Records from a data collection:

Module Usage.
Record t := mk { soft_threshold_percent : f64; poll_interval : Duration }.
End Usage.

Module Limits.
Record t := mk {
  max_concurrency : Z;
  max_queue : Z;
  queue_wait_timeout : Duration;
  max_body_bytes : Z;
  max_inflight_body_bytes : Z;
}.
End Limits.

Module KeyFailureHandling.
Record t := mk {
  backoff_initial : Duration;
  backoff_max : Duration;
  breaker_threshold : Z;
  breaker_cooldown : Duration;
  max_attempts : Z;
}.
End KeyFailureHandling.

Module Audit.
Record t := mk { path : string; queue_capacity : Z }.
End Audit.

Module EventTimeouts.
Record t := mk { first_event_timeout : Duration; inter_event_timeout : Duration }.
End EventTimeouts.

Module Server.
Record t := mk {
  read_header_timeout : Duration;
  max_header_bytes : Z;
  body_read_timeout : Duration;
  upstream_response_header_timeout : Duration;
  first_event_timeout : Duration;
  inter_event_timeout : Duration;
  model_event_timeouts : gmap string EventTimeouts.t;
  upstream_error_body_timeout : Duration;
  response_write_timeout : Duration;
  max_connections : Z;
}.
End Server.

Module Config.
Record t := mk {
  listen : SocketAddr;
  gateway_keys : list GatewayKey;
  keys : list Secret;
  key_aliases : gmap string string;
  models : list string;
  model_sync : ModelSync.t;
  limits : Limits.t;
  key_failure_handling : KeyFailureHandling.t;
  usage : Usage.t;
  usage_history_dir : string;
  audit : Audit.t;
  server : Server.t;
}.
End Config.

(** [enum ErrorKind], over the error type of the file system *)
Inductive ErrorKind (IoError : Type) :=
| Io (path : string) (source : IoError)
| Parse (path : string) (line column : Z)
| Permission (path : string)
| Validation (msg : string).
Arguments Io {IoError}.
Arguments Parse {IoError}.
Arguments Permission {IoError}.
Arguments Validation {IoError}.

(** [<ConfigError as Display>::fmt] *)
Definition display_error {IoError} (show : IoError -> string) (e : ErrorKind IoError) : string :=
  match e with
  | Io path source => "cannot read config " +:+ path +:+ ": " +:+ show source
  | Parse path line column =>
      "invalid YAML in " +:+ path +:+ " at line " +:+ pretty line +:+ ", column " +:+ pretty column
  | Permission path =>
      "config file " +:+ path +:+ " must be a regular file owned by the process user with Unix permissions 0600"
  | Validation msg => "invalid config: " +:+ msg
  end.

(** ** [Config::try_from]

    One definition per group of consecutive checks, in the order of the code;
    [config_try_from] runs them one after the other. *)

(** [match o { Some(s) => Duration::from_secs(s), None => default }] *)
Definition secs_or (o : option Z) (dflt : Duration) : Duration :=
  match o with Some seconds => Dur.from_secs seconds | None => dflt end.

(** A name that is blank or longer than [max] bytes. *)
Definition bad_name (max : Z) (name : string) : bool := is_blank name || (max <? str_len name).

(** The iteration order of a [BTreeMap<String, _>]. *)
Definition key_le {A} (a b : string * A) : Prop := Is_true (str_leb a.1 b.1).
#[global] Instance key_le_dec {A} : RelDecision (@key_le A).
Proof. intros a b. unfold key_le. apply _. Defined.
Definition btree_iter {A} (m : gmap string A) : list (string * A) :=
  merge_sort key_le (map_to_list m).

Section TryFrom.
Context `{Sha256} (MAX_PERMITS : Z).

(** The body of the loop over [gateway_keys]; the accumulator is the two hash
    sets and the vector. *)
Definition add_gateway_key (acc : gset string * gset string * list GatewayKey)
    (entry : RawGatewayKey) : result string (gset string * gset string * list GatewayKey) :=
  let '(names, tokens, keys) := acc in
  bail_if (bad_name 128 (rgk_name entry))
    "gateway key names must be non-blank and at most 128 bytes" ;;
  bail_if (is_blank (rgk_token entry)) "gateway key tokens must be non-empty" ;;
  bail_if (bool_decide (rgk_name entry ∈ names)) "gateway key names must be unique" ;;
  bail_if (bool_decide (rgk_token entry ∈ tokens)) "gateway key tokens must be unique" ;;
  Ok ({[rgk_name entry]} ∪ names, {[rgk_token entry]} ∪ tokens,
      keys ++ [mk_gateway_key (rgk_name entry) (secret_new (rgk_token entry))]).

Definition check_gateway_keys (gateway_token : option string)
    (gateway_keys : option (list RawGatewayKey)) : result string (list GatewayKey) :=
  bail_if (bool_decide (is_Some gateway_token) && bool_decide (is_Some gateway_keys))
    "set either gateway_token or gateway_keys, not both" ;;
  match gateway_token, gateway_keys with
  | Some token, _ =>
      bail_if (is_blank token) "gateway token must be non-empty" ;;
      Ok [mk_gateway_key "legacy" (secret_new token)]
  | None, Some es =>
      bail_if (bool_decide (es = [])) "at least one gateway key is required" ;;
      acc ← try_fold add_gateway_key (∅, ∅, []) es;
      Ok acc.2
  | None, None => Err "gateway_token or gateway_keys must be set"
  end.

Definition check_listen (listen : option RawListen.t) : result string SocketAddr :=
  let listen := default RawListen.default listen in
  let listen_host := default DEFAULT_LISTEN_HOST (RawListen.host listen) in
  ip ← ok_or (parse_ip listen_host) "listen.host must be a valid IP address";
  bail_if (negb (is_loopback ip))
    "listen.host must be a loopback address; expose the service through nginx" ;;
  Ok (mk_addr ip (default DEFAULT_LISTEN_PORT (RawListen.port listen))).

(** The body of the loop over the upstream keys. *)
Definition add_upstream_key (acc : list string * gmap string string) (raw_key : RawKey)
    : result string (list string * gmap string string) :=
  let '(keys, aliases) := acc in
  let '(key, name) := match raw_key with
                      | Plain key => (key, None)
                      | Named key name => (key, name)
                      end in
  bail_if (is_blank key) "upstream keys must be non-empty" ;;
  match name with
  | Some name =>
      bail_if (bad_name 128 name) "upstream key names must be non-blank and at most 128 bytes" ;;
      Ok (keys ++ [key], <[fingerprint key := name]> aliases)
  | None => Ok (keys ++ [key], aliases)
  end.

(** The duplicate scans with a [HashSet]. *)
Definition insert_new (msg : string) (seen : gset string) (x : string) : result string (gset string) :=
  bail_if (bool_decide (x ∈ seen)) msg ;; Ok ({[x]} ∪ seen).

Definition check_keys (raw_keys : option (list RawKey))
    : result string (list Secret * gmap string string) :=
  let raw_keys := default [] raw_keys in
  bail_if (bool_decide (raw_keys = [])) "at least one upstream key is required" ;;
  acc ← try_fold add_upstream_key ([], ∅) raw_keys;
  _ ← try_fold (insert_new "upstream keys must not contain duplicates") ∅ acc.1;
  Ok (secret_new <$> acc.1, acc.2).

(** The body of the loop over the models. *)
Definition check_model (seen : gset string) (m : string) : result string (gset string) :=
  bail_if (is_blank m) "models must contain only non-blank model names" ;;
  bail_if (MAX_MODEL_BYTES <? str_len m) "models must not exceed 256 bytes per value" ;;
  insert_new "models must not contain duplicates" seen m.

--

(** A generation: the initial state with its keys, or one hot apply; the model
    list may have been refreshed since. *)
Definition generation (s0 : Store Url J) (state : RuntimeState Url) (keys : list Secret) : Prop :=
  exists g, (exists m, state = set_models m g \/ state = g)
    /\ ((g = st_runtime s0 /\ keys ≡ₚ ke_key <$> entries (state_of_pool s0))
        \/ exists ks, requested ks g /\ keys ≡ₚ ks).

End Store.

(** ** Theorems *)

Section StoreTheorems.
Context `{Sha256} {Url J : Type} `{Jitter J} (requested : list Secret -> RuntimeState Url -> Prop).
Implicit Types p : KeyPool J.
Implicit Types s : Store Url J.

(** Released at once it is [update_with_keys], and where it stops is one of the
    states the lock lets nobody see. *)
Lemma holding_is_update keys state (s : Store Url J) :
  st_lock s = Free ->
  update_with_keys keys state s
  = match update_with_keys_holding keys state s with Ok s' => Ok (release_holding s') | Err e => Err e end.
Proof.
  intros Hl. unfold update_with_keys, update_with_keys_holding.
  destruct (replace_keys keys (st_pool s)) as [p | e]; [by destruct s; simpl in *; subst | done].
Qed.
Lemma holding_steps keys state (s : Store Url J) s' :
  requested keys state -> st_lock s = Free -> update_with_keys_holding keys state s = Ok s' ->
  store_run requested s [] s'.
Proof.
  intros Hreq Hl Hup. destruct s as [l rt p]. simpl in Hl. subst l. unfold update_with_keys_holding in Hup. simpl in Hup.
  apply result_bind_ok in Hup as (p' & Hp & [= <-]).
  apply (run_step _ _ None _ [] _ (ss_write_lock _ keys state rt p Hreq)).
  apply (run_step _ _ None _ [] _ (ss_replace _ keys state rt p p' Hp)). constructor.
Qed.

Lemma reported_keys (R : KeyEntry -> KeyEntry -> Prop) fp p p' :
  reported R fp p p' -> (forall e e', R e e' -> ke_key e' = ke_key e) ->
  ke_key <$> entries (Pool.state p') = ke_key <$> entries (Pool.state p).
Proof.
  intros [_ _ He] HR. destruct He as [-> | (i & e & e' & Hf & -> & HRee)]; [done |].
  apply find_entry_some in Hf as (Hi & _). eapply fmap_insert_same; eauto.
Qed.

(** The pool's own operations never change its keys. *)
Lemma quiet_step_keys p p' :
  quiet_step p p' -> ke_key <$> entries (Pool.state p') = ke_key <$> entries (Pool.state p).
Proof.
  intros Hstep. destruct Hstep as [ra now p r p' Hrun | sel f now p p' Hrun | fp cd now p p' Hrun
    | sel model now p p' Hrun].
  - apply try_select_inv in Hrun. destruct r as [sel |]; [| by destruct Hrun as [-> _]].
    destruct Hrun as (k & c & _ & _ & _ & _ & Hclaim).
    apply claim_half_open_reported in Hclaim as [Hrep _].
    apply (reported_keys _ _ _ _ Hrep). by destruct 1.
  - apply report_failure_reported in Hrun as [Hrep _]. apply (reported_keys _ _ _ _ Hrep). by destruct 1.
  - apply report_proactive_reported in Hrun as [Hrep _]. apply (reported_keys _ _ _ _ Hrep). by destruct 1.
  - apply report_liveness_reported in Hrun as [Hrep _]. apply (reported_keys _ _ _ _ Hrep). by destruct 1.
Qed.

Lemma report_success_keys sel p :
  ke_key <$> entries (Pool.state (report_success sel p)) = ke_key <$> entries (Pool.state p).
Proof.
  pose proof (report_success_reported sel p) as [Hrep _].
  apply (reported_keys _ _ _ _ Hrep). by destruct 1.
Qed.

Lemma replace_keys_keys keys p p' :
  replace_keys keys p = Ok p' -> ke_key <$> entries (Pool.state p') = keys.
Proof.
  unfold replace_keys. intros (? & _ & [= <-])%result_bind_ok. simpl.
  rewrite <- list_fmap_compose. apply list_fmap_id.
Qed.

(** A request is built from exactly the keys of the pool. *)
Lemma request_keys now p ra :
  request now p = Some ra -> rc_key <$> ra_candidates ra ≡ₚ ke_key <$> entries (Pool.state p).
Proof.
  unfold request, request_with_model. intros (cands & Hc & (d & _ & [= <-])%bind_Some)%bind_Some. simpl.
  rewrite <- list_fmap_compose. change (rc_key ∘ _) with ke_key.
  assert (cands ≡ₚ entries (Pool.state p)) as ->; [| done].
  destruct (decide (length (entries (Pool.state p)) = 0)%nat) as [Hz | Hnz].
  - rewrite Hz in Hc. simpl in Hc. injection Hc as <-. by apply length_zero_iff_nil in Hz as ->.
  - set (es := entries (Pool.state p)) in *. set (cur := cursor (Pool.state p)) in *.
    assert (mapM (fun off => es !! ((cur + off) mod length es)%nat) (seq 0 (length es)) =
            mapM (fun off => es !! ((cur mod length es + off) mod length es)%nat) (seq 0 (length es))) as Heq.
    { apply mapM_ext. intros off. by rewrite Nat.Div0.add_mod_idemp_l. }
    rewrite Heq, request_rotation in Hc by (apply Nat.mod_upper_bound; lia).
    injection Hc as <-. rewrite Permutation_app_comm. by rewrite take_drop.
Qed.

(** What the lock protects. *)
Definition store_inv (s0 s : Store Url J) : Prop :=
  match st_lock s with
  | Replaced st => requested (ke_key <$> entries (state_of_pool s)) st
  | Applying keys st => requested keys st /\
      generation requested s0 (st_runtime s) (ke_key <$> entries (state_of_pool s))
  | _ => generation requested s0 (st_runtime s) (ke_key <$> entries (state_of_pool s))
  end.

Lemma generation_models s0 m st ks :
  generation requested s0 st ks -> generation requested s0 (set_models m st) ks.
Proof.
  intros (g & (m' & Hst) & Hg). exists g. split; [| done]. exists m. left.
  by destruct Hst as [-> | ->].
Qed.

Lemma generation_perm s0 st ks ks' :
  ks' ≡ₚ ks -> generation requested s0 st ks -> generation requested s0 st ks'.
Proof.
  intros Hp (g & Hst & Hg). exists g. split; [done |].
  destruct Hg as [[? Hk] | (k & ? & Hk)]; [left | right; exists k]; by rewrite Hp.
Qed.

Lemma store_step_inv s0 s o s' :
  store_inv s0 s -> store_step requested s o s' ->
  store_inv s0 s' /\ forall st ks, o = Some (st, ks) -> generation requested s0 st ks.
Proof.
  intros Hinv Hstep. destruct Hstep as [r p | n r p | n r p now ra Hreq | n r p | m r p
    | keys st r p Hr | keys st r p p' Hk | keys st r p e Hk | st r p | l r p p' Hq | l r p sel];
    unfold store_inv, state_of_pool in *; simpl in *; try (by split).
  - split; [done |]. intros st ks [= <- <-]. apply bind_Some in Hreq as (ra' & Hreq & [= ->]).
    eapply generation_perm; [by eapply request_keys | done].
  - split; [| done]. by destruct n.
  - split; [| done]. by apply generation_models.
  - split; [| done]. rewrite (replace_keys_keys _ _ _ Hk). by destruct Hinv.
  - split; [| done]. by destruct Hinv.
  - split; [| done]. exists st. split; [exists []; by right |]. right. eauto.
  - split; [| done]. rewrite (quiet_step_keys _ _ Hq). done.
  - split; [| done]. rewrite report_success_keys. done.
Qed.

==

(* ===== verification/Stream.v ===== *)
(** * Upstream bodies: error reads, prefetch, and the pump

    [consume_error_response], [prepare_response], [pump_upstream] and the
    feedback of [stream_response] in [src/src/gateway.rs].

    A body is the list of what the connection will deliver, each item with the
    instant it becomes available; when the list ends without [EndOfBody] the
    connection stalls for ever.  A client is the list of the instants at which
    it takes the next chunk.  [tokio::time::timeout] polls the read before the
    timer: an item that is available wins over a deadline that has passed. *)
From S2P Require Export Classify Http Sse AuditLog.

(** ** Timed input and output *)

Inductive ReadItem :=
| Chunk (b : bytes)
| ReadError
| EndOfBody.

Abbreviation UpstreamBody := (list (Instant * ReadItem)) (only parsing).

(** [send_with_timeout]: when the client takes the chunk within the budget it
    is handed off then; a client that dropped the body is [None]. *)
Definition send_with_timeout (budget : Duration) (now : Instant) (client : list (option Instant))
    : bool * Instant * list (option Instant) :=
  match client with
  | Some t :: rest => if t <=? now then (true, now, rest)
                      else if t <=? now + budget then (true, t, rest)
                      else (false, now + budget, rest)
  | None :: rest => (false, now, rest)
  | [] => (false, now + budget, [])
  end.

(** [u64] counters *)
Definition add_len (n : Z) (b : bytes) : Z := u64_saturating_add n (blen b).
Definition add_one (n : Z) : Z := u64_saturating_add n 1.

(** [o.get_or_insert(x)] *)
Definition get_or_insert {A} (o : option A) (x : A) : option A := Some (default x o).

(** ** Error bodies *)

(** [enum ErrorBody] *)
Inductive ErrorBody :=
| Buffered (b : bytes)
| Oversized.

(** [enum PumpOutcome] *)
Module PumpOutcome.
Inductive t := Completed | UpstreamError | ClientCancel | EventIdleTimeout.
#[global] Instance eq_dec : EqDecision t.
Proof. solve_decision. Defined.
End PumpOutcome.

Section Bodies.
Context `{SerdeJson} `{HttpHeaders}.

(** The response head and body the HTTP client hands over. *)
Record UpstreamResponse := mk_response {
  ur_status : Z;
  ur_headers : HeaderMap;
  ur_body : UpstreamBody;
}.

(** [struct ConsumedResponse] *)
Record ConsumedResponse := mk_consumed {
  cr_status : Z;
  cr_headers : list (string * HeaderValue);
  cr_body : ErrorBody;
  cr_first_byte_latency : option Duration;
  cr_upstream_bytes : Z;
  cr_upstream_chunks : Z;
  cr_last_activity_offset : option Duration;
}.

TRY IT:
Print again the lines of the entries above that fall between the line holding "acc ← try_fold add_gateway_key" and the line holding "let listen_host := default", inclusive, exactly as they stand.

RESULT BELOW:
      acc ← try_fold add_gateway_key (∅, ∅, []) es;
      Ok acc.2
  | None, None => Err "gateway_token or gateway_keys must be set"
  end.

Definition check_listen (listen : option RawListen.t) : result string SocketAddr :=
  let listen := default RawListen.default listen in
  let listen_host := default DEFAULT_LISTEN_HOST (RawListen.host listen) in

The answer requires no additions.